(Exercise inputs begins)
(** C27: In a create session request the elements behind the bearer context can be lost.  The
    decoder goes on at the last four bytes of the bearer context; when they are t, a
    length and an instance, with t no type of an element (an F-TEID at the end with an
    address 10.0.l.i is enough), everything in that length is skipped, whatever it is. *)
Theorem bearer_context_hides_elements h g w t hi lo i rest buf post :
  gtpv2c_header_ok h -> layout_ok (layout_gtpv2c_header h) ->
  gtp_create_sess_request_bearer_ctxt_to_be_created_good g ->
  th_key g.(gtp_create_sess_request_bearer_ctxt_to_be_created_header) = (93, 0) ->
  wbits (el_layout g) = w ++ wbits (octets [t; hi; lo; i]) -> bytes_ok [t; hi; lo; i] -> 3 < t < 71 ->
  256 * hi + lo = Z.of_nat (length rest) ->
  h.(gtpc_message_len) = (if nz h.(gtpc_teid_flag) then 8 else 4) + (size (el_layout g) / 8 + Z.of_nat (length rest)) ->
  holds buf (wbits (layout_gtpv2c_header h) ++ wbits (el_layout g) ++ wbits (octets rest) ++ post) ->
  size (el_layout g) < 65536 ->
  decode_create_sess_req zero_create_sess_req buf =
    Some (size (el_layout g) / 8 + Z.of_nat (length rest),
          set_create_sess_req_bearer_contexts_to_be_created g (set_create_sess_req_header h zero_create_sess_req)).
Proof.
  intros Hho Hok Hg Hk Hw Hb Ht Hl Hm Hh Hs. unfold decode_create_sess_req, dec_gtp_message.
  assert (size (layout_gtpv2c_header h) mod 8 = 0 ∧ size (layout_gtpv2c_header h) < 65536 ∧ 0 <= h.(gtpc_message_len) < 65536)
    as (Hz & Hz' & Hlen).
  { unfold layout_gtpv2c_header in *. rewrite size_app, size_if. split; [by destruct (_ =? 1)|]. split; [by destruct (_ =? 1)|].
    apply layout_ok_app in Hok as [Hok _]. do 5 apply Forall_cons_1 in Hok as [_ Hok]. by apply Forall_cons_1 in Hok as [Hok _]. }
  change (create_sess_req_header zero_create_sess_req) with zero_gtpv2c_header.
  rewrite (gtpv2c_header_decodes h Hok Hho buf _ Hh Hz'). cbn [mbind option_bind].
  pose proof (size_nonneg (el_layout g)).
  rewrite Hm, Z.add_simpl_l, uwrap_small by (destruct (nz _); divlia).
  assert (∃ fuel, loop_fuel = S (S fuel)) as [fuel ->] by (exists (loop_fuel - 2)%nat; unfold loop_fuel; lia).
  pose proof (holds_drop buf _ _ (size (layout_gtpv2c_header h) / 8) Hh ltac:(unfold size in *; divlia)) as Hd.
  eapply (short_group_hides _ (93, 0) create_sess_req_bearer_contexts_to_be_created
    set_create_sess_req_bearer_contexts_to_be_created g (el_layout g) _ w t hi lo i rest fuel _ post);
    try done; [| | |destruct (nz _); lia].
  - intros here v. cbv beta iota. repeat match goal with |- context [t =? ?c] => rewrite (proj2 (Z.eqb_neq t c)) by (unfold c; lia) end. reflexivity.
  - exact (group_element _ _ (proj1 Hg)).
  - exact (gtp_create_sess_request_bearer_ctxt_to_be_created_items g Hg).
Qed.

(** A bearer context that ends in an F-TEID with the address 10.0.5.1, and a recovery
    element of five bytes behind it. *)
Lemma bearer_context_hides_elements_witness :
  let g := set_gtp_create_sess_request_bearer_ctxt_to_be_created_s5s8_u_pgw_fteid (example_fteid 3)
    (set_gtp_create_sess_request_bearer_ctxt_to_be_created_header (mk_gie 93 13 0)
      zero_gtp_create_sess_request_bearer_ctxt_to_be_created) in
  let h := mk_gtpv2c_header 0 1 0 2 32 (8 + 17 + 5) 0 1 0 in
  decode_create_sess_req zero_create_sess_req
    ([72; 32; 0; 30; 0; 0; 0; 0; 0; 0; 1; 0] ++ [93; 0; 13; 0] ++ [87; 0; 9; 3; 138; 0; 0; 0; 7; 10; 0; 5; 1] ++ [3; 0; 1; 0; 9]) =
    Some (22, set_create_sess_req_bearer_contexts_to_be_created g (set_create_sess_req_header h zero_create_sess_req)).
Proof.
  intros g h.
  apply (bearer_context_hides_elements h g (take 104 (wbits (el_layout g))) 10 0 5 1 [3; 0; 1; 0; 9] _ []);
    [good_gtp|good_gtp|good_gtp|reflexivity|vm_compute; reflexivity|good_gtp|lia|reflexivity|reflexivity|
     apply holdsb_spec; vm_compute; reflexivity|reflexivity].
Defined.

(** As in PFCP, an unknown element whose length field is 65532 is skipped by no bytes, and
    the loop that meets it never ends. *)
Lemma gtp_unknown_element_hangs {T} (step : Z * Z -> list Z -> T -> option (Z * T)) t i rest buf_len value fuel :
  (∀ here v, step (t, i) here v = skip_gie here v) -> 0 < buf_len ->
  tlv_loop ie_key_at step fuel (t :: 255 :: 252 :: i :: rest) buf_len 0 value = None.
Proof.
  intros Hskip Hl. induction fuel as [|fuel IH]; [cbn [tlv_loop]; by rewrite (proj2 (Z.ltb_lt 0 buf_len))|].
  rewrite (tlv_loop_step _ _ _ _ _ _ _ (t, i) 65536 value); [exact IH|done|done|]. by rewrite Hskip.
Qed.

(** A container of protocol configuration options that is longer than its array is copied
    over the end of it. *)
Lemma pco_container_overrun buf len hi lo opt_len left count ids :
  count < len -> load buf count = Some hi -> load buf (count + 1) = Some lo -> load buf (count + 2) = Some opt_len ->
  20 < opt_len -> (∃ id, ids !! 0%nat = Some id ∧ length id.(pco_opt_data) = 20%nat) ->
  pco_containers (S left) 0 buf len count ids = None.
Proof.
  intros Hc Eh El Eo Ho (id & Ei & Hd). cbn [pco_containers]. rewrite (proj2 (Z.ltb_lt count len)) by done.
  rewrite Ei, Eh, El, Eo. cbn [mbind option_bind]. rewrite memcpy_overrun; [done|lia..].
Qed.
(Exercise inputs ends)
(Exercise inputs begins)
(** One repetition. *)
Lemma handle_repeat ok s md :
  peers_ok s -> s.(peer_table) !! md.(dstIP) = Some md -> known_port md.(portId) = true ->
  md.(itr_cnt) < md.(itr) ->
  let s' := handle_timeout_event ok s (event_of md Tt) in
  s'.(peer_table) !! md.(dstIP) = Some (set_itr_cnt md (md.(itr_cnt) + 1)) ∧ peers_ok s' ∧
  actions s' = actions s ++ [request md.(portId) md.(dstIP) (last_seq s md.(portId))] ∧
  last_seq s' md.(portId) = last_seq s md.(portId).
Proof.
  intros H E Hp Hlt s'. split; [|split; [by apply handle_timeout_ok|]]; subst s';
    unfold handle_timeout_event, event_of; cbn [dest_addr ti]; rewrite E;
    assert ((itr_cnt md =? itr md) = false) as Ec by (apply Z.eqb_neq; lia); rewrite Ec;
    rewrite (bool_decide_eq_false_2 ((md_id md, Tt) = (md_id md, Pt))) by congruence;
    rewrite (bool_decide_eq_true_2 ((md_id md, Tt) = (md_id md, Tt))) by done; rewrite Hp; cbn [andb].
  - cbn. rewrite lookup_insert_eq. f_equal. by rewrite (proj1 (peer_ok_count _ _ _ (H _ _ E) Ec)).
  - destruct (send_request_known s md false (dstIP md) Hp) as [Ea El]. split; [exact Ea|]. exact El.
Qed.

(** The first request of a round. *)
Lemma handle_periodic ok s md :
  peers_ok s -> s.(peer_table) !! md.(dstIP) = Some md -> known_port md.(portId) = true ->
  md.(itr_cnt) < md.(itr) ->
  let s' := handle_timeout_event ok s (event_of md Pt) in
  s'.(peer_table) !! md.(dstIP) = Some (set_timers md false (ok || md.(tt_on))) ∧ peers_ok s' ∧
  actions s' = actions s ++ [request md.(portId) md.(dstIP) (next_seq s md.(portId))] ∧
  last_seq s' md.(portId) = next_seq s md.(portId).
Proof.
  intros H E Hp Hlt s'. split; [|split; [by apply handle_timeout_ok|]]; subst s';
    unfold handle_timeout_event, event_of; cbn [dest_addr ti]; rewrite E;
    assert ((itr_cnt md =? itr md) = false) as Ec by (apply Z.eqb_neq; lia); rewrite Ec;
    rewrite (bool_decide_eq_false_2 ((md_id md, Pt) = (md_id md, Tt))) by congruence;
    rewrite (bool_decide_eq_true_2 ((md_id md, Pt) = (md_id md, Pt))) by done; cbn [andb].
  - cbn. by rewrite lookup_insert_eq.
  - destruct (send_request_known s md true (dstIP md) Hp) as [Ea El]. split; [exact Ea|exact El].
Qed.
(Exercise inputs ends)
(Exercise inputs begins)
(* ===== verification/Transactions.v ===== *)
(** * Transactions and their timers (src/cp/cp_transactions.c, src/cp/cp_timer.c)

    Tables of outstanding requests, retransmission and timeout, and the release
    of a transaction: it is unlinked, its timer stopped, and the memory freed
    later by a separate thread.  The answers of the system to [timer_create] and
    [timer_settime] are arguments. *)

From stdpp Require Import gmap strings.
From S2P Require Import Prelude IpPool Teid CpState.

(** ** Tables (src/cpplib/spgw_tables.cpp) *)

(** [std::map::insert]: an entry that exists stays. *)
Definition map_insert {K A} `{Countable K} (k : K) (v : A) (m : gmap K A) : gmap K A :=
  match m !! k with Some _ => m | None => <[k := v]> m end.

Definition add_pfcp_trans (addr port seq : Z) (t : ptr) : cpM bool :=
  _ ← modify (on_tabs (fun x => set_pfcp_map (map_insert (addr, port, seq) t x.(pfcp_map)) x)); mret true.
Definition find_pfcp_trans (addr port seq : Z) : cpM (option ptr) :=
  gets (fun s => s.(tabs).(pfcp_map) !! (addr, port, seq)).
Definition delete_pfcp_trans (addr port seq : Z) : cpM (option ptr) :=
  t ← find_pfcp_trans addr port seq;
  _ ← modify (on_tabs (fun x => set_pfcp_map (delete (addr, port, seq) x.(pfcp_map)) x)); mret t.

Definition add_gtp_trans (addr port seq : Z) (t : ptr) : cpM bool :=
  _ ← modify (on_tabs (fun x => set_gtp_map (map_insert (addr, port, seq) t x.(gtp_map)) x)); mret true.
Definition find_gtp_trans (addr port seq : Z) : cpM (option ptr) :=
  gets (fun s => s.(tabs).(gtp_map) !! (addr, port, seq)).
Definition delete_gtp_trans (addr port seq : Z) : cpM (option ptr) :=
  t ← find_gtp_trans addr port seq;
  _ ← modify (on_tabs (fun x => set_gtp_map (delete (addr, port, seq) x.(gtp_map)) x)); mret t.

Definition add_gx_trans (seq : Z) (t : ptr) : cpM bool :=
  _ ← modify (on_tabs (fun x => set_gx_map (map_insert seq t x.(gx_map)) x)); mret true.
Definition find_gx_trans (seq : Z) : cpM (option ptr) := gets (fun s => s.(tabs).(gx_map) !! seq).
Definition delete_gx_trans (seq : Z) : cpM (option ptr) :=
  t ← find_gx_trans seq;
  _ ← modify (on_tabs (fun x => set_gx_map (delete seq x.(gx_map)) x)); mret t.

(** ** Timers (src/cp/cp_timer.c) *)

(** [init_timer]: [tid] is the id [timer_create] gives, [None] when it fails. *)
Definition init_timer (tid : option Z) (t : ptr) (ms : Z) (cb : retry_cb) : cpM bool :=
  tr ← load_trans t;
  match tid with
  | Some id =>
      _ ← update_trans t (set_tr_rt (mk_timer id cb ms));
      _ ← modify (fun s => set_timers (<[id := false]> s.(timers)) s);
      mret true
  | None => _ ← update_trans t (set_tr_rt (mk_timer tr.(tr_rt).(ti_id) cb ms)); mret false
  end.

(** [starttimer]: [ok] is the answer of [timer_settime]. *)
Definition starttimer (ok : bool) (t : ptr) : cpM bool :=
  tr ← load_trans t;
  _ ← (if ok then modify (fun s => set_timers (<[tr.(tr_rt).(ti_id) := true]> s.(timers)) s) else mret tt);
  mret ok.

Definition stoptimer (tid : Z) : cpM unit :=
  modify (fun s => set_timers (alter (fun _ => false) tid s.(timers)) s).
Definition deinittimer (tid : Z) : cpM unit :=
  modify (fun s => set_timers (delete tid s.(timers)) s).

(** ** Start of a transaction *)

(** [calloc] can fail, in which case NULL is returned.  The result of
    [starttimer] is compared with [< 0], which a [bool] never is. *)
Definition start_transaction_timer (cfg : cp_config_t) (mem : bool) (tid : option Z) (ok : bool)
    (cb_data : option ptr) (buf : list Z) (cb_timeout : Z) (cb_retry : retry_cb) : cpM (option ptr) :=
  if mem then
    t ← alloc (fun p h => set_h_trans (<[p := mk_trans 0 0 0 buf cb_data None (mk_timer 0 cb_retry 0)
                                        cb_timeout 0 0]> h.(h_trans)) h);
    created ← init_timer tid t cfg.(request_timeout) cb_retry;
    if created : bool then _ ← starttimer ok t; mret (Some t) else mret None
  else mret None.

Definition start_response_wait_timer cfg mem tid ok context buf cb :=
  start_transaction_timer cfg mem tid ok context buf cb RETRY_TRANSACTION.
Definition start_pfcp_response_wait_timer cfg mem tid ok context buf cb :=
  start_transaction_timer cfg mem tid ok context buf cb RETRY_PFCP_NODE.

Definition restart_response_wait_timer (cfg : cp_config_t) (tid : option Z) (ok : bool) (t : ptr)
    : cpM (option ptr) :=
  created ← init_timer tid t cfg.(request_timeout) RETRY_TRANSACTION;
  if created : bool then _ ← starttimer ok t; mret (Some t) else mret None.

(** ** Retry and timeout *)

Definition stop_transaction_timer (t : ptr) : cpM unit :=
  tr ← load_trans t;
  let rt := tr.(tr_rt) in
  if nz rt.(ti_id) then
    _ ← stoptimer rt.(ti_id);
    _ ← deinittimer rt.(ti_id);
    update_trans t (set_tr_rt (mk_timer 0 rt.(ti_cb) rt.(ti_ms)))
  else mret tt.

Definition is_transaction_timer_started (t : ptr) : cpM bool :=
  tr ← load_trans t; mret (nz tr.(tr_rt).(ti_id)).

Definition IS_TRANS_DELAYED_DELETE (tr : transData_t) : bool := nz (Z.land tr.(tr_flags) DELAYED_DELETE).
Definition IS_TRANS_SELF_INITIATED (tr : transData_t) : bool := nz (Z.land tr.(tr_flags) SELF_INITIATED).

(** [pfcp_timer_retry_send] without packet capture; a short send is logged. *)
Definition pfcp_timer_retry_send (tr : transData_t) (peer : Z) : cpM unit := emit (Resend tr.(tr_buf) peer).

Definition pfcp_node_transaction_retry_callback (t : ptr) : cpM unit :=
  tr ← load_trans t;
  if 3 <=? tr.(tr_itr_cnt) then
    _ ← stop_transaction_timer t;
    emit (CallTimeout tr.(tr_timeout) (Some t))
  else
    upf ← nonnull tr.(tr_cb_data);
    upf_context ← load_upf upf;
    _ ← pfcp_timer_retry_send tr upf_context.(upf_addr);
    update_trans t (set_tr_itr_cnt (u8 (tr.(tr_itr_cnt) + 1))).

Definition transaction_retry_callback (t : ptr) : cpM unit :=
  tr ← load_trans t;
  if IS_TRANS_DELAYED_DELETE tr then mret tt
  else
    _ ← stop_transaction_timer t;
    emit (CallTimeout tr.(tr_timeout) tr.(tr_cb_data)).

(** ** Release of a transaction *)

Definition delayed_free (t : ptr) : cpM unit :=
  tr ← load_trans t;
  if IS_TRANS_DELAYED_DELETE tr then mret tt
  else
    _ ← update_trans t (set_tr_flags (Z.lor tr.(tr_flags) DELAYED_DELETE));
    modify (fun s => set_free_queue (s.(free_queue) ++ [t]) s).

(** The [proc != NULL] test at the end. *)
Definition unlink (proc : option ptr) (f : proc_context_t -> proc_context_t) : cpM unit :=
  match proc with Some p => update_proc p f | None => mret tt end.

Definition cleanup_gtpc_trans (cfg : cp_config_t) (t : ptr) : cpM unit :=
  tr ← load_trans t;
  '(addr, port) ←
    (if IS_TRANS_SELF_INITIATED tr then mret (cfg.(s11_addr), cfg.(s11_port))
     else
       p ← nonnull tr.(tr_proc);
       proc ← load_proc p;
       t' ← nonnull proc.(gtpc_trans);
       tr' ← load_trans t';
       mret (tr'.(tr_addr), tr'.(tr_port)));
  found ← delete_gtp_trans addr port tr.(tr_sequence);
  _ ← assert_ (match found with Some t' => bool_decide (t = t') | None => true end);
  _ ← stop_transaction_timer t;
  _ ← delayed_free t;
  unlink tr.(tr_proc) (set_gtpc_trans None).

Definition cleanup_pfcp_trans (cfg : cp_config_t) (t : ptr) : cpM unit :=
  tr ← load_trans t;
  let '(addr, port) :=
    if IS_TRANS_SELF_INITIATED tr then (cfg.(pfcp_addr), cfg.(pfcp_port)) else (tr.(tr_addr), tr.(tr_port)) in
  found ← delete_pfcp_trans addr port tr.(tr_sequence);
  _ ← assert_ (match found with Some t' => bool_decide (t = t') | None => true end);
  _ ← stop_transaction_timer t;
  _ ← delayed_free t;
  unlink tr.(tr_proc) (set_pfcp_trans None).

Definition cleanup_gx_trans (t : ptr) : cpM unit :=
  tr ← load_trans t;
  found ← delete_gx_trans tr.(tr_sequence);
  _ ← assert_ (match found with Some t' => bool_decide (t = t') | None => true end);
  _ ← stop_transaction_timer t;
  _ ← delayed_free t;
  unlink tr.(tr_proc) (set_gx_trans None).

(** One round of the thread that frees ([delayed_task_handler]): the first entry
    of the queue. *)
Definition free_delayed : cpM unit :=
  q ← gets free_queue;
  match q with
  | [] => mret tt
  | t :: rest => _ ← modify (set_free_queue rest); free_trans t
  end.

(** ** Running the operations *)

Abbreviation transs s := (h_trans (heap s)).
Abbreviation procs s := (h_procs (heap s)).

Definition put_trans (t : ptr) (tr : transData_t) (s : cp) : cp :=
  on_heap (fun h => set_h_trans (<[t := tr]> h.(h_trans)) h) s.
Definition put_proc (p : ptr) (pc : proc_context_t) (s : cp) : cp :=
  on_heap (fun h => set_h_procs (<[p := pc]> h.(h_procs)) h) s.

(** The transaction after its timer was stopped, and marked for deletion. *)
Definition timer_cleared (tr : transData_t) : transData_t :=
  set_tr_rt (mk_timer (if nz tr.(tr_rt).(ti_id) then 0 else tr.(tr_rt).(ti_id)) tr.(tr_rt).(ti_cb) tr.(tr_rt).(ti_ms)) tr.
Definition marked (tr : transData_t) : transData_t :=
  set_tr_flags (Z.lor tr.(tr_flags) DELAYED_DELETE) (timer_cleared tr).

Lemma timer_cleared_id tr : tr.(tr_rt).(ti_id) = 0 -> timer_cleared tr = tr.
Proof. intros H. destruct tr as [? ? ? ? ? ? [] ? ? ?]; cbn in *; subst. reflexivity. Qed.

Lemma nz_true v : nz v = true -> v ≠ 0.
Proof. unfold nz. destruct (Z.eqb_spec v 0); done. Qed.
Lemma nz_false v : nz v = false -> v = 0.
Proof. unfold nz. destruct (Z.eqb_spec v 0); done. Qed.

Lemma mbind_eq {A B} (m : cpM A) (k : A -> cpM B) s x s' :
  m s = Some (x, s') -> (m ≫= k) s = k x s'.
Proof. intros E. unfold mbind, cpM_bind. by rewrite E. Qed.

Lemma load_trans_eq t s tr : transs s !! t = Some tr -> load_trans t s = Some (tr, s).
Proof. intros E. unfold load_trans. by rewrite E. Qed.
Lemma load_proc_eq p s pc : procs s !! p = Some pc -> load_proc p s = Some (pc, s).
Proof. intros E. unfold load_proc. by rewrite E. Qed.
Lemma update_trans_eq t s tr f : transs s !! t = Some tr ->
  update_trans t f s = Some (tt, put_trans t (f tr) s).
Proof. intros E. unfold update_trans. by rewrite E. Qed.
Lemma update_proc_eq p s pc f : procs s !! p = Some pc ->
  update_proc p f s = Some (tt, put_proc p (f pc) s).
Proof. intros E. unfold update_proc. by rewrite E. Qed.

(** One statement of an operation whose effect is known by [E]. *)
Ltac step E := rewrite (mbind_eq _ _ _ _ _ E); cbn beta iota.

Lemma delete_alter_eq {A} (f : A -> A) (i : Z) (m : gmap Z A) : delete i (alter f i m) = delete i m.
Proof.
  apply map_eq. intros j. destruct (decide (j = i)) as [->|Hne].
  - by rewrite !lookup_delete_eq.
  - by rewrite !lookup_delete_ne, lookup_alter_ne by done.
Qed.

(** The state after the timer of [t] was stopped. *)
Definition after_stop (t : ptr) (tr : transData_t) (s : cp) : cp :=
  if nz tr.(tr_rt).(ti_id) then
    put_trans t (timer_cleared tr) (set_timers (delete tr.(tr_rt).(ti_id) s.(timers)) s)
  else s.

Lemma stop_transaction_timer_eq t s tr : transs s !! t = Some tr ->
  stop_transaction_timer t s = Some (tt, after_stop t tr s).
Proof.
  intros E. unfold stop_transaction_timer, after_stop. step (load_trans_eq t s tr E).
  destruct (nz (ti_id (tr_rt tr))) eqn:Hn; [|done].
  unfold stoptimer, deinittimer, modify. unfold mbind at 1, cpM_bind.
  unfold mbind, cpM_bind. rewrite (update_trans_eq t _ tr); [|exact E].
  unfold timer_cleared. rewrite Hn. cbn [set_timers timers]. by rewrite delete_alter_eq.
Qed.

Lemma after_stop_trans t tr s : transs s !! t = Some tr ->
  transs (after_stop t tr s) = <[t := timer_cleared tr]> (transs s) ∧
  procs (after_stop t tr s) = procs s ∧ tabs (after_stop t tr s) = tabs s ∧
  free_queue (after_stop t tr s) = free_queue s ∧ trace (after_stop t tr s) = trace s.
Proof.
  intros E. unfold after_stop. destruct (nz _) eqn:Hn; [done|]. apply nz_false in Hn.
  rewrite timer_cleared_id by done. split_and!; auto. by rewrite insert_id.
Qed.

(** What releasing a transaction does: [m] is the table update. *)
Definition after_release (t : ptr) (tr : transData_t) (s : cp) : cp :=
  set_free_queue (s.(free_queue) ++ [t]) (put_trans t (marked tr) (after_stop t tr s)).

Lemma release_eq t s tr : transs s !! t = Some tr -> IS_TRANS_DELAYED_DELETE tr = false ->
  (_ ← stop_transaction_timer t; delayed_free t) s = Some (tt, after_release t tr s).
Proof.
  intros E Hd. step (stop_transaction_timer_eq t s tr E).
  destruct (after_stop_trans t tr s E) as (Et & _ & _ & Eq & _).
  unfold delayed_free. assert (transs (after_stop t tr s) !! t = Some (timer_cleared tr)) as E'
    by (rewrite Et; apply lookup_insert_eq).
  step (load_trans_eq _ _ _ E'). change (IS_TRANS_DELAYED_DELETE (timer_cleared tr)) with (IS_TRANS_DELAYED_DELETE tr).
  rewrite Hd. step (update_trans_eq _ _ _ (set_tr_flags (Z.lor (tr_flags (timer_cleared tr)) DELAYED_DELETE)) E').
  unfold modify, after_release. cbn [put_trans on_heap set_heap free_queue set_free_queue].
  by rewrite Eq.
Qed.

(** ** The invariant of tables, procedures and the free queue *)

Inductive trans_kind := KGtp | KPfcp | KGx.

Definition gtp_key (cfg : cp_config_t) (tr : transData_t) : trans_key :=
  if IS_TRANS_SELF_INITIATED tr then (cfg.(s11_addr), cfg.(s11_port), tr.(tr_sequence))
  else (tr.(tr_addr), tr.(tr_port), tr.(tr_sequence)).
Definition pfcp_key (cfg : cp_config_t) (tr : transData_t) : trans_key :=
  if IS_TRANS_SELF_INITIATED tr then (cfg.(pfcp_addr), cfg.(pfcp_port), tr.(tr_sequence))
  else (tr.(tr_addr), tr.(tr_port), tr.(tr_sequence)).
(Exercise inputs ends)
Task objective ::
Everything above from the line containing "intros E Hd." down to the line containing "by (rewrite Et; apply lookup_insert_eq)." should be copied exactly, both end lines included, and nothing else.

Answer ::
  intros E Hd. step (stop_transaction_timer_eq t s tr E).
  destruct (after_stop_trans t tr s E) as (Et & _ & _ & Eq & _).
  unfold delayed_free. assert (transs (after_stop t tr s) !! t = Some (timer_cleared tr)) as E'
    by (rewrite Et; apply lookup_insert_eq).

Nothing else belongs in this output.